De cualquier modo lo consiguen como si nada. Quizás si yo fuera ellos me odiaría, fortuna tengo de que sólo me aclaran que es verdad lo que temí. Con quien más tiene uno, tiene más de todo.

– Voy a cortarme el pelo -se me ocurrió decir dos días después.

– A mí me urge ir -dijo mi hija.

– Pues ven, y a ver si cabemos las dos en una cita -arriesgué.

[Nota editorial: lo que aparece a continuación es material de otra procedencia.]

Lemma exit_run self saved (s : pydict) st :
  EnvVarContext.saved_env_vars self = Some saved →
  heap st !! saved = Some s →
  overrides_ok s →
  EnvVarContext.__exit__ self st = (Return (), set_environ (apply_items s) st).
Proof.
  intros Hsaved Hs Hok. rewrite (exit_run_gen self saved s st Hsaved Hs).
  by rewrite run_exit_ok.
Qed.

Lemma init_run m (kwargs d : pydict) st :
  heap st !! m = Some d →
  let c := fresh (dom (heap st)) in
  let l := fresh (dom (<[c := d]> (heap st))) in
  EnvVarContext.__init__ m kwargs st
  = (Return {| EnvVarContext.env_vars := l; EnvVarContext.saved_env_vars := None |},
     set_heap (λ h, <[l := dict.update (dict.update [] d) kwargs]> (<[c := d]> h)) st).
Proof.
  intros Hm c l. unfold EnvVarContext.__init__, copy_deepcopy, dict_new.
  rewrite !bind_run. unfold read_dict at 1. rewrite Hm. simpl.
  rewrite !bind_run. unfold read_dict at 1. simpl.
  rewrite lookup_insert_eq. simpl.
  unfold dict_update, modify_dict. rewrite !bind_run.
  unfold read_dict. simpl. rewrite lookup_insert_eq. simpl.
  unfold set_heap. simpl. by rewrite insert_insert_eq.
Qed.

(** [__enter__], any block, [__exit__], for overrides and an environment
    that the store accepts: both return, the names of the overrides are
    back at their values of before [__enter__], and every other name keeps
    the value the block left. *)
Lemma enter_block_exit self (O : pydict) st :
  heap st !! EnvVarContext.env_vars self = Some O →
  overrides_ok O →
  environ_ok (os_environ st) →
  ∃ self1 st1,
    EnvVarContext.__enter__ self st = (Return self1, st1) ∧
    heap st1 !! EnvVarContext.env_vars self = Some O ∧
    (∀ l, is_Some (heap st !! l) → heap st1 !! l = heap st !! l) ∧
    (∀ saved, EnvVarContext.saved_env_vars self1 = Some saved → is_Some (heap st1 !! saved)) ∧
    os_environ st1 = apply_items O (os_environ st) ∧
    ∀ st2, block_keeps self1 st1 st2 →
      ∃ st3,
        EnvVarContext.__exit__ self1 st2 = (Return (), st3) ∧
        heap st3 = heap st2 ∧ files st3 = files st2 ∧
        (∀ W, W ∉ dict.keys O → os_environ st3 !! W = os_environ st2 !! W) ∧
        (dict.wf O → ∀ V, V ∈ dict.keys O → os_environ st3 !! V = os_environ st !! V).
Proof.
  intros HO Hok He. eexists _, _. split; [by apply enter_run|]. simpl.
  assert (Hfresh : ∀ l, is_Some (heap st !! l) → fresh (dom (heap st)) ≠ l).
  { intros l [x Hl]. by eapply fresh_lookup_ne. }
  split; [by rewrite lookup_insert_ne by by apply Hfresh|].
  split; [intros l Hl; by rewrite lookup_insert_ne by by apply Hfresh|].
  split; [intros saved [= <-]; rewrite lookup_insert_eq; by eexists|].
  split; [done|].
  intros st2 Hkeep. specialize (Hkeep _ eq_refl). simpl in Hkeep.
  rewrite lookup_insert_eq in Hkeep.
  assert (Hwf : dict.wf (saved_items O [] (os_environ st))).
  { apply wf_saved_items. apply NoDup_nil_2. }
  eexists. split.
  { eapply exit_run; [reflexivity|exact Hkeep|].
    apply overrides_ok_saved_items; [done..|constructor]. }
  simpl. do 2 (split; [done|]). split.
  - intros W HW. rewrite apply_items_get by done.
    by rewrite get_saved_items_notin.
  - intros HwfO V HV. rewrite apply_items_get by done.
    by rewrite get_saved_items_in.
Qed.

(** * Properties of [EnvVarContext] *)

Lemma sample_wf : dict.wf [("A", Some "1"); ("B", @None string)].
Proof. by apply (bool_decide_unpack _). Defined.

Lemma sample_overrides_ok : overrides_ok [("A", Some "1"); ("B", None)].
Proof. by apply (bool_decide_unpack _). Defined.

Lemma sample_environ_ok : environ_ok (os_environ sample_state).
Proof. apply (bool_decide_unpack _). vm_compute. exact I. Defined.

(** C1, as the code has it: for an environment and an override set (a
    dict, so with unique names) whose names and values [os.environ]
    accepts, [__enter__] followed by [__exit__] both return and leave every
    name of the override set with the value, or the absence, it had before
    [__enter__]. *)
Theorem enter_exit_restores (st : state) (self : EnvVarContext.t) (O : pydict) :
  heap st !! env_vars self = Some O →
  dict.wf O →
  overrides_ok O →
  environ_ok (os_environ st) →
  ∃ self1 st1 st2,
    __enter__ self st = (Return self1, st1) ∧
    __exit__ self1 st1 = (Return (), st2) ∧
    ∀ V, V ∈ dict.keys O → os_environ st2 !! V = os_environ st !! V.
Proof.
  intros HO Hwf Hok He.
  destruct (enter_block_exit self O st HO Hok He)
    as (self1 & st1 & Henter & _ & _ & _ & _ & Hexit).
  destruct (Hexit st1) as (st2 & Hex & _ & _ & _ & Hback); [by intros ??|].
  exists self1, st1, st2. auto.
Qed.

Lemma enter_exit_restores_witness :
  ∃ self1 st1 st2,
    __enter__ sample_ctx sample_state = (Return self1, st1) ∧
    __exit__ self1 st1 = (Return (), st2) ∧
    ∀ V, V ∈ ["A"; "B"] → os_environ st2 !! V = os_environ sample_state !! V.
Proof.
  apply (enter_exit_restores sample_state sample_ctx [("A", Some "1"); ("B", None)]).
  - reflexivity.
  - exact sample_wf.
  - exact sample_overrides_ok.
  - exact sample_environ_ok.
Defined.

(** C1 as stated fails: the override set [{'OK': '1', 'A=B': 'v'}] is
    refused at its second name.  [__enter__] raises [ValueError] with [OK]
    set, which was not set before, and there is no instance entered for an
    [__exit__] to follow. *)
Lemma enter_refused_half_way :
  ∃ st1,
    __enter__ sample_ctx refused_state = (Raise ValueError, st1) ∧
    os_environ refused_state !! "OK" = None ∧
    os_environ st1 !! "OK" = Some "1".
Proof.
  exists (__enter__ sample_ctx refused_state).2.
  split_and!; vm_compute; reflexivity.
Qed.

Eran las seis de la tarde. No cupimos en una cita. La ballena que soy dijo: "que te lo corten a ti". Y la díscola pingüino que no supe ser, sintió: "la verdad es que deberían cortármelo a mí, a fin de cuentas acabará queriendo igual a su padre, que nunca la ha llevado al dentista, ni a ver diez veces la misma obra de teatro, ni muchísimo menos a la peluquería".

Sin embargo, como es lógico, pedí que se lo cortaran a mi hija, porque así hubiera hecho una digna ballena de Baja California si se hubiera tratado de cortarse las colas por el gusto. A fin de cuentas yo también soy mamífero, y si no he tenido que ser monógama, sí me encanta hacerme cargo de las crías. No me harán un altar, no importa, con que me hagan un sitio en el sillón donde conversan estaré a salvo.

– ¿Te cortaron el pelo? -pregunta mi hijo acomodándose entre su hermana y yo.

– Sí -dijo mi hija.

– No se te nota -contestó el hermano.

– Mi mamá lo notó.

– A ella tampoco se le nota y también fue. ¿Qué están viendo?

– Out of África

– ¿Otra vez? Cómo les gustan las películas tristes.

– Quédate un rato -le pido-. Verla es como mirar las fotos de familia.

– Un rato -dice-, total ya nos la sabemos, esta función se ha repetido tanto.

– Y las que faltan -dice mi hija.

– ¿Traes un secreto? -le pregunto a Mateo, haciéndole un lugar en el sillón.

– Ya sabes que es misterioso -dice Catalina, viéndolo de arriba a abajo y sabiendo que sí, que anda con un secreto.

– Adelántale hasta la parte en que vuelan sobre los flamencos -pido.

– No mamá, espérate a que llegue. Tú todo el tiempo quieres volar.

– Todo el tiempo -digo, y me acomodo junto a ellos como quien vuela.